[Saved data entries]

[Start of section]

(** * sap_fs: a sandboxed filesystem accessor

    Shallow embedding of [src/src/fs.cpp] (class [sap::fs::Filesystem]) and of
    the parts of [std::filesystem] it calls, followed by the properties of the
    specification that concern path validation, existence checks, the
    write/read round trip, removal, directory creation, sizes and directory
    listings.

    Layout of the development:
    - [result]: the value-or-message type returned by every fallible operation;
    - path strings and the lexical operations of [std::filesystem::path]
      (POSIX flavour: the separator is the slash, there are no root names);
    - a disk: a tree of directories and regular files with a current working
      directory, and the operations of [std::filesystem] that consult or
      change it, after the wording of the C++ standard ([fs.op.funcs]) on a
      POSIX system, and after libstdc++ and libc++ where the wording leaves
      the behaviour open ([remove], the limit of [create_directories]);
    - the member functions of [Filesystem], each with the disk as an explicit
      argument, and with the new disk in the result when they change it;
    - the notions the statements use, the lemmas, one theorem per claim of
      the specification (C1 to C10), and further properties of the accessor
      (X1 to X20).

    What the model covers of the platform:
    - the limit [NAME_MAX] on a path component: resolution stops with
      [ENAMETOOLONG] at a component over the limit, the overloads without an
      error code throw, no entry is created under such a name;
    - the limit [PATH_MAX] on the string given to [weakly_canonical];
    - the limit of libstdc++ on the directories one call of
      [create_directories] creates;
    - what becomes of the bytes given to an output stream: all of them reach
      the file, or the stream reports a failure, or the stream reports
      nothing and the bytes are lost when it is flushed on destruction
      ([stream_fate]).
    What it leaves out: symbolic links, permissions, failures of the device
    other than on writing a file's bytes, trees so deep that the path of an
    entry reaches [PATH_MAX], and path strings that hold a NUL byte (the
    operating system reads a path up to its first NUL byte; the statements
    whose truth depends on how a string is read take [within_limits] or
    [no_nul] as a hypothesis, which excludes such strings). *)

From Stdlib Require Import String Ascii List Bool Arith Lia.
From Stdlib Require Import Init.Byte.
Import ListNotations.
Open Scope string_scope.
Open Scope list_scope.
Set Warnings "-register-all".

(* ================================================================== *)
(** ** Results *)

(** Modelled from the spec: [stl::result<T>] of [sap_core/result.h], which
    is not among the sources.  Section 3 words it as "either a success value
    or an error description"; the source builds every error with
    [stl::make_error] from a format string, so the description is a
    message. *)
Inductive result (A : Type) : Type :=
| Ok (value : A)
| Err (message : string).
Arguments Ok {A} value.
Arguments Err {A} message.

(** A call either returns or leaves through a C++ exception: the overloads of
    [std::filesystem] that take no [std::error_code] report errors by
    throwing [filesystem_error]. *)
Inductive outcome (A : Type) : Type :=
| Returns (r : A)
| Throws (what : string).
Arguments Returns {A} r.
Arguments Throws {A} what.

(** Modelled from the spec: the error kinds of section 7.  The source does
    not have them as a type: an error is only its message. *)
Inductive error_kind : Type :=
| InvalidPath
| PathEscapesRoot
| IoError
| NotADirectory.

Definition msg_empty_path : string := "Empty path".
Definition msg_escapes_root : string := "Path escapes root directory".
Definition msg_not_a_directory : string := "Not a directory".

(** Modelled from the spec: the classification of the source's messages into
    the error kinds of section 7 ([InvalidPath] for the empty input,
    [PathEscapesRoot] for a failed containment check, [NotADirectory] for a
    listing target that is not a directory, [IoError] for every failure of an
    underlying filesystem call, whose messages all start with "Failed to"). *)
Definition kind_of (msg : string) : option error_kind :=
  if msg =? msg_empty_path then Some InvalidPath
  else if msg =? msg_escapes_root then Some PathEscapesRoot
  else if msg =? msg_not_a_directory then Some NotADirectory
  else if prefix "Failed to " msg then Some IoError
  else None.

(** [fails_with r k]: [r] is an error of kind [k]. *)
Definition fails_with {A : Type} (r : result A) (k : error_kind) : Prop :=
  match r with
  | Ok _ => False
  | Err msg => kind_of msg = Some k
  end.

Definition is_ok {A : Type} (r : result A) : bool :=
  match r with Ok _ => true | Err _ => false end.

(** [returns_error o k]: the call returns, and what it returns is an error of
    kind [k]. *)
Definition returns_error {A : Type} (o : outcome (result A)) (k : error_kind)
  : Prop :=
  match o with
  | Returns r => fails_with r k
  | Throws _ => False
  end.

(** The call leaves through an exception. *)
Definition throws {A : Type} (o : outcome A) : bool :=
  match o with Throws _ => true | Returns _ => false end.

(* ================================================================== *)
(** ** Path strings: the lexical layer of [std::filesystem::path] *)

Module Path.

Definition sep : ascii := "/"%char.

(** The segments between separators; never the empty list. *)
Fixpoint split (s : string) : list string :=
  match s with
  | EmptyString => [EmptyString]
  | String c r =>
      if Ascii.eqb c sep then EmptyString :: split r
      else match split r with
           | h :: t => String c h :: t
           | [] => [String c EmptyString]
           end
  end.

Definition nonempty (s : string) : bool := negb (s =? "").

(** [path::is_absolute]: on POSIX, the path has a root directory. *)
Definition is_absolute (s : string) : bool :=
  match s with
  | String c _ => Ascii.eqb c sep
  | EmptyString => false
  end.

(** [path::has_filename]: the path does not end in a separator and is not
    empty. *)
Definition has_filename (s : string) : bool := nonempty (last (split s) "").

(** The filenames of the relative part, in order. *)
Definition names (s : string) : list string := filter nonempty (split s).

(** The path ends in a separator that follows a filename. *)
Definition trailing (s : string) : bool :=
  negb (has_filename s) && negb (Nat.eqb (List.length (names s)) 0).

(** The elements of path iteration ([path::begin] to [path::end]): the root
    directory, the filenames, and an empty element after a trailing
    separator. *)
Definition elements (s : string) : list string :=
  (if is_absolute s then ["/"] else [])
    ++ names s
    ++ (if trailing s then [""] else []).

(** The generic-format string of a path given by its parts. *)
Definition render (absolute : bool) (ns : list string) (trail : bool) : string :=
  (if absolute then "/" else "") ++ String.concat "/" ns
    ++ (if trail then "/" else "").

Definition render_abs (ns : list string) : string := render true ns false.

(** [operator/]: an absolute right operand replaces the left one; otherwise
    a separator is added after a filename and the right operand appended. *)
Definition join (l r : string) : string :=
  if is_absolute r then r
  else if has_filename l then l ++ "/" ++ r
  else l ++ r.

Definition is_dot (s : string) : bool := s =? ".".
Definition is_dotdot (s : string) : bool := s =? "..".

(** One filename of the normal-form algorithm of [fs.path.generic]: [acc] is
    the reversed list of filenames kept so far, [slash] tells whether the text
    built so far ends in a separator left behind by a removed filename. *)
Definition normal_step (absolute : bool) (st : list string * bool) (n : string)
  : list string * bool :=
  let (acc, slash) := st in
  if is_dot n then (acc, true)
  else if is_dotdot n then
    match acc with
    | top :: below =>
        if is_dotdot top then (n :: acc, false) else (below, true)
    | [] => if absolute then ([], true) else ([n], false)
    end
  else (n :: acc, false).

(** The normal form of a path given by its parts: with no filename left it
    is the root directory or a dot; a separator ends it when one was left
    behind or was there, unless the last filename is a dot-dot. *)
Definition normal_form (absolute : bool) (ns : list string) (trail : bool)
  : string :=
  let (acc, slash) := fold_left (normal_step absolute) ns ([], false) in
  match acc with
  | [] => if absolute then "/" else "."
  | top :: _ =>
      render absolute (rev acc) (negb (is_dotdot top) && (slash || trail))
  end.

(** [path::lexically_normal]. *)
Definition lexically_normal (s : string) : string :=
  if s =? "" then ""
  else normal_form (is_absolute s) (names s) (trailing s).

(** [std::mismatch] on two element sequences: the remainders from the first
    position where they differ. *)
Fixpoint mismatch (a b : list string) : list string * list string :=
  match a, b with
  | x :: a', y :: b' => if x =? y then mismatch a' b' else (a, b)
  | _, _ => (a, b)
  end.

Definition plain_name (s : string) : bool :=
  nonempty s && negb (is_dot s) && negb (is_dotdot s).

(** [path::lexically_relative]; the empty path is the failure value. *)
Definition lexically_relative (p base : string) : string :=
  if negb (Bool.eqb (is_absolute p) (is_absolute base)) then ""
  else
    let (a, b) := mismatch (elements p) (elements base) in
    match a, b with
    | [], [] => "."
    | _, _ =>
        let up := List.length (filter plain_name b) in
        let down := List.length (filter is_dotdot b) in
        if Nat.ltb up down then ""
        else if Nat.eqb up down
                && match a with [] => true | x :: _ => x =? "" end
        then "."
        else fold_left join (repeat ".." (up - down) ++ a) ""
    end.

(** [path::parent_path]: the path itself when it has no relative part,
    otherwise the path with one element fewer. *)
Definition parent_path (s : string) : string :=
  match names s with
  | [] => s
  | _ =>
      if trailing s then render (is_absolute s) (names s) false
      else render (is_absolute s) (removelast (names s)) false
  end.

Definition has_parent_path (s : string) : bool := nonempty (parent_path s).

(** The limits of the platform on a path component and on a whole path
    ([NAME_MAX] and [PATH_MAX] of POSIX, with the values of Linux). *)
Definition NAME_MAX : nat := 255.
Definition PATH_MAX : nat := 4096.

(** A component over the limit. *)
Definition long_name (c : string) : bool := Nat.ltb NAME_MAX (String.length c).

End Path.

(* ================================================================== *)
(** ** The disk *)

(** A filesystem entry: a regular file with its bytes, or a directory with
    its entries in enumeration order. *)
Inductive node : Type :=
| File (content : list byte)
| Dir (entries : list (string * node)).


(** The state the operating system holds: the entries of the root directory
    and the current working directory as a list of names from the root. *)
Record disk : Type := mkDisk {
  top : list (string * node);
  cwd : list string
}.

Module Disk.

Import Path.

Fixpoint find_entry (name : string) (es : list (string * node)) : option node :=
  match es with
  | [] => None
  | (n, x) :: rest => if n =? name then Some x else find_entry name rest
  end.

[End of section]
[Start of section]

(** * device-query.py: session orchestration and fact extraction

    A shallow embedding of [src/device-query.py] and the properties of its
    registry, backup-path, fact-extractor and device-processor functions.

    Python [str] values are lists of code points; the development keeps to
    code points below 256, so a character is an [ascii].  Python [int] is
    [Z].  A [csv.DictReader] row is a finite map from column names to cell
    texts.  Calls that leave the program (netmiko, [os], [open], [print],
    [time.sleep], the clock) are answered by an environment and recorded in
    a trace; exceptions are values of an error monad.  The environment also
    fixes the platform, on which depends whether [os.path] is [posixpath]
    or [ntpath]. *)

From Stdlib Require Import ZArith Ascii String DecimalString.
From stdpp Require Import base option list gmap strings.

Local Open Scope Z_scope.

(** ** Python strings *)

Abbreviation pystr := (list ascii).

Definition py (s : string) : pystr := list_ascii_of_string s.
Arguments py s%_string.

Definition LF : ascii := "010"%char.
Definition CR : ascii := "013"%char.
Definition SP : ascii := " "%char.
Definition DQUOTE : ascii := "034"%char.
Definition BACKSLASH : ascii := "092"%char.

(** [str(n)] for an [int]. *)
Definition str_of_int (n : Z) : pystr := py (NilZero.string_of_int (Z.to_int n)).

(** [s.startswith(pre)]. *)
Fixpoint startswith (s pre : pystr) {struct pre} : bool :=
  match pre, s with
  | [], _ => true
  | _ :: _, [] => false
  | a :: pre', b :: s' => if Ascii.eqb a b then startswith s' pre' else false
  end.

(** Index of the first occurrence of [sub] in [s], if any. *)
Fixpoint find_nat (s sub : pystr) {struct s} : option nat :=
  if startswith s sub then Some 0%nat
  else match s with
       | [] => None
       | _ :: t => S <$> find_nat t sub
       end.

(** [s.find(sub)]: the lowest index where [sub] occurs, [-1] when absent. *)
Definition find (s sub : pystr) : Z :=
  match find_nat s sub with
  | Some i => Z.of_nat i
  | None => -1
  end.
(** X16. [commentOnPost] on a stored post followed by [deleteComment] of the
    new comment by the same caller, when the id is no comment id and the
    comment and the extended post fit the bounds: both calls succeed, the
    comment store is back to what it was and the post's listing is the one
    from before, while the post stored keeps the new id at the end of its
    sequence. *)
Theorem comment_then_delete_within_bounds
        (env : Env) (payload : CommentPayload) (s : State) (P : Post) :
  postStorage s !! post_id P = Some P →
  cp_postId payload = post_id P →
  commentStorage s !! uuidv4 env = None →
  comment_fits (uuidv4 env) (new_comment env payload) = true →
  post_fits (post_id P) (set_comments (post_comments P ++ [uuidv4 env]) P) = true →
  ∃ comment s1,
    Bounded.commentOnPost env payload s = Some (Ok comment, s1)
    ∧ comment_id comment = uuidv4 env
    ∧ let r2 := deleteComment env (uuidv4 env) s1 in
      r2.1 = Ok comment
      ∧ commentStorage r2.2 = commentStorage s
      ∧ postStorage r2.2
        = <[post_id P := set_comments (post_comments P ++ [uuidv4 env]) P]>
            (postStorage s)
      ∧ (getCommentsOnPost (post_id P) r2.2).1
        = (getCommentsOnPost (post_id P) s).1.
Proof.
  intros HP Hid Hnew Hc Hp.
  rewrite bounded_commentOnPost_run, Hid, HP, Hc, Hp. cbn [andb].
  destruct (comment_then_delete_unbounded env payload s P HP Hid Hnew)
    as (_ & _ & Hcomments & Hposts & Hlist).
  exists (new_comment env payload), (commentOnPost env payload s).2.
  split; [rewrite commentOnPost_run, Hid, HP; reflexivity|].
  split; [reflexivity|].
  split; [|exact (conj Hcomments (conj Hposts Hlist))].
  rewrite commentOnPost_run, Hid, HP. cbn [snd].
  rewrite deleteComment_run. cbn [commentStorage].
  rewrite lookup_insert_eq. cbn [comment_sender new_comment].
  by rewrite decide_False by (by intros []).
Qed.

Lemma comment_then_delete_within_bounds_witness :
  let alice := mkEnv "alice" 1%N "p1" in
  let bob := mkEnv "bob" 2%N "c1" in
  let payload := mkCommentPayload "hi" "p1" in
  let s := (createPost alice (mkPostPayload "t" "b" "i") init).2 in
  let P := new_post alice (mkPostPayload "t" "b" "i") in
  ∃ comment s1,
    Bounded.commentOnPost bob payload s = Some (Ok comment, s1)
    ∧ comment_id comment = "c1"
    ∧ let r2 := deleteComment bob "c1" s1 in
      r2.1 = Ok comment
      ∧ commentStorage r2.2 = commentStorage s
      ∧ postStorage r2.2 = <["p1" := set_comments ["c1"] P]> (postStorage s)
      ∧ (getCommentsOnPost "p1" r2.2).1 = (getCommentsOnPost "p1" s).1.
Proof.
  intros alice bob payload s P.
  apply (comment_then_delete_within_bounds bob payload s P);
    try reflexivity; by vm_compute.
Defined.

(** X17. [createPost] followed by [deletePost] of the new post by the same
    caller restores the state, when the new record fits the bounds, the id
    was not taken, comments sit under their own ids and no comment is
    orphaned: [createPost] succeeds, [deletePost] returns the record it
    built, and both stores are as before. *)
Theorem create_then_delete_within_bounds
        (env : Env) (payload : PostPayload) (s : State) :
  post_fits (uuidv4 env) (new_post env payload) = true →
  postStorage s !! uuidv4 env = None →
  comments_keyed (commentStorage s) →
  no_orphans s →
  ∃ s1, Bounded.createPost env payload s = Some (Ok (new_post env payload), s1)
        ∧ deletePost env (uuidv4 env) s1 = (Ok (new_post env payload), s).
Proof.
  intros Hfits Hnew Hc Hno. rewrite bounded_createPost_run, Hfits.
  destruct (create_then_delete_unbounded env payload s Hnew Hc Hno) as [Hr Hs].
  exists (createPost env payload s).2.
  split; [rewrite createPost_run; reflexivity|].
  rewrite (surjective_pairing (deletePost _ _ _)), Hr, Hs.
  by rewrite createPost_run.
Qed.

[End of section]

### Task details
For each line of the entries that contains the word "component", make a copy.

### Solution below
    - the limit [NAME_MAX] on a path component: resolution stops with
      [ENAMETOOLONG] at a component over the limit, the overloads without an
(** The limits of the platform on a path component and on a whole path
(** A component over the limit. *)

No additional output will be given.